▶ WHAT IS BEING ASKED
Below are the entries to work from; restate word for word the portion that opens with the line containing "destruct (caption_clips blocks)" and closes with the line containing "or not on a", keeping both.

** SUPPLIED INFORMATION follows **

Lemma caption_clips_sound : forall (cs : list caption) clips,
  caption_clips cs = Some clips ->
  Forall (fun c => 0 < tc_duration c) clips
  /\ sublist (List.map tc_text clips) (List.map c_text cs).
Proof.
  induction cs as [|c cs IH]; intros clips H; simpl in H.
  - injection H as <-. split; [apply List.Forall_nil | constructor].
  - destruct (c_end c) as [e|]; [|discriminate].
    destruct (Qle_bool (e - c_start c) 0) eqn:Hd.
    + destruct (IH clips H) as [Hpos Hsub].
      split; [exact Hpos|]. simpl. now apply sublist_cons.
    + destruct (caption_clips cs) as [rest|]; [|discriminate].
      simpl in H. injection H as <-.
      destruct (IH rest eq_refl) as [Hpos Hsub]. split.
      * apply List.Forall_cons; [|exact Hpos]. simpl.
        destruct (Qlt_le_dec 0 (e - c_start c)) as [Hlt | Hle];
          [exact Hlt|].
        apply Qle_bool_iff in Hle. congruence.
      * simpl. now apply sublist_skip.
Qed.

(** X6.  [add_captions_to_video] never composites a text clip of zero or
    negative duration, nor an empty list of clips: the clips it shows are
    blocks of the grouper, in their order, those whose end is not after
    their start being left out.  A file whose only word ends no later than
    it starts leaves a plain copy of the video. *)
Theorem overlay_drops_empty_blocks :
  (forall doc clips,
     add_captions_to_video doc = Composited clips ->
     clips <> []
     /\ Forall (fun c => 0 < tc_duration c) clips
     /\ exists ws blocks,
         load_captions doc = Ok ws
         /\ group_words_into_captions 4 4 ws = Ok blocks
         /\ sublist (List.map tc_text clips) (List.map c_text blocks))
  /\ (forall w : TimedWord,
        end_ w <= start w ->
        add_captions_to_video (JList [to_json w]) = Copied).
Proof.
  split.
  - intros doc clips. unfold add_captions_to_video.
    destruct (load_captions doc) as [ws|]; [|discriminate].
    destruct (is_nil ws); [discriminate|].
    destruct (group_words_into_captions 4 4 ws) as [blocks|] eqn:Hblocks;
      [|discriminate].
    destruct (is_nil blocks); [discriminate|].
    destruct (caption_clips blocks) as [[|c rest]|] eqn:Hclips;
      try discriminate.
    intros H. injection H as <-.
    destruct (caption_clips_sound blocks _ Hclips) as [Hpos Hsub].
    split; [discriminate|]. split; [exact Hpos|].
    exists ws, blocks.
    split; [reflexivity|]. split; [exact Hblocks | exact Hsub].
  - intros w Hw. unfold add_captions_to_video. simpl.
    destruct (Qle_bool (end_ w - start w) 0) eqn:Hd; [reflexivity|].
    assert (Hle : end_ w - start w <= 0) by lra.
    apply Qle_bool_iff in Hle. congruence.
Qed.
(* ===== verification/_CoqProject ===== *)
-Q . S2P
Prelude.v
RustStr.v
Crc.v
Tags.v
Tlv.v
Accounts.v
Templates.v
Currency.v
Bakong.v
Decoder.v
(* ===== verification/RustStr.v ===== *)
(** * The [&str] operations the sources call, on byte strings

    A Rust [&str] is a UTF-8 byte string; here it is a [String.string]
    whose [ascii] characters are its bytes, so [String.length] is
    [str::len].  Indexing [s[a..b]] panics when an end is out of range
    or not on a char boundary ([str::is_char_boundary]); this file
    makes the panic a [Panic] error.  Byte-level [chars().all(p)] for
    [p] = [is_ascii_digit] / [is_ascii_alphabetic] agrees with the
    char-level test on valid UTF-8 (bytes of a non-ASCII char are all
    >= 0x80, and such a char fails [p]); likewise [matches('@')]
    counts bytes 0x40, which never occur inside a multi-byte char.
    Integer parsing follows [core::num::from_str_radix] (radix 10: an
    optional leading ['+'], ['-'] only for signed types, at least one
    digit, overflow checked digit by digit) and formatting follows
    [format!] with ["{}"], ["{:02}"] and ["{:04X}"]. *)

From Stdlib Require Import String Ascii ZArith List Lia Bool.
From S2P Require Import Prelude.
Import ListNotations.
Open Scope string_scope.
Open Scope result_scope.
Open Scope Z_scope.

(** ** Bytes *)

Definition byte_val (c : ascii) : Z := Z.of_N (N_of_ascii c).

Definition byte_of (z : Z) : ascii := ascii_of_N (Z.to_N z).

** End of SUPPLIED INFORMATION **

▶ EXPECTED ANSWER
    destruct (caption_clips blocks) as [[|c rest]|] eqn:Hclips;
      try discriminate.
    intros H. injection H as <-.
    destruct (caption_clips_sound blocks _ Hclips) as [Hpos Hsub].
    split; [discriminate|]. split; [exact Hpos|].
    exists ws, blocks.
    split; [reflexivity|]. split; [exact Hblocks | exact Hsub].
  - intros w Hw. unfold add_captions_to_video. simpl.
    destruct (Qle_bool (end_ w - start w) 0) eqn:Hd; [reflexivity|].
    assert (Hle : end_ w - start w <= 0) by lra.
    apply Qle_bool_iff in Hle. congruence.
Qed.
(* ===== verification/_CoqProject ===== *)
-Q . S2P
Prelude.v
RustStr.v
Crc.v
Tags.v
Tlv.v
Accounts.v
Templates.v
Currency.v
Bakong.v
Decoder.v
(* ===== verification/RustStr.v ===== *)
(** * The [&str] operations the sources call, on byte strings

    A Rust [&str] is a UTF-8 byte string; here it is a [String.string]
    whose [ascii] characters are its bytes, so [String.length] is
    [str::len].  Indexing [s[a..b]] panics when an end is out of range
    or not on a char boundary ([str::is_char_boundary]); this file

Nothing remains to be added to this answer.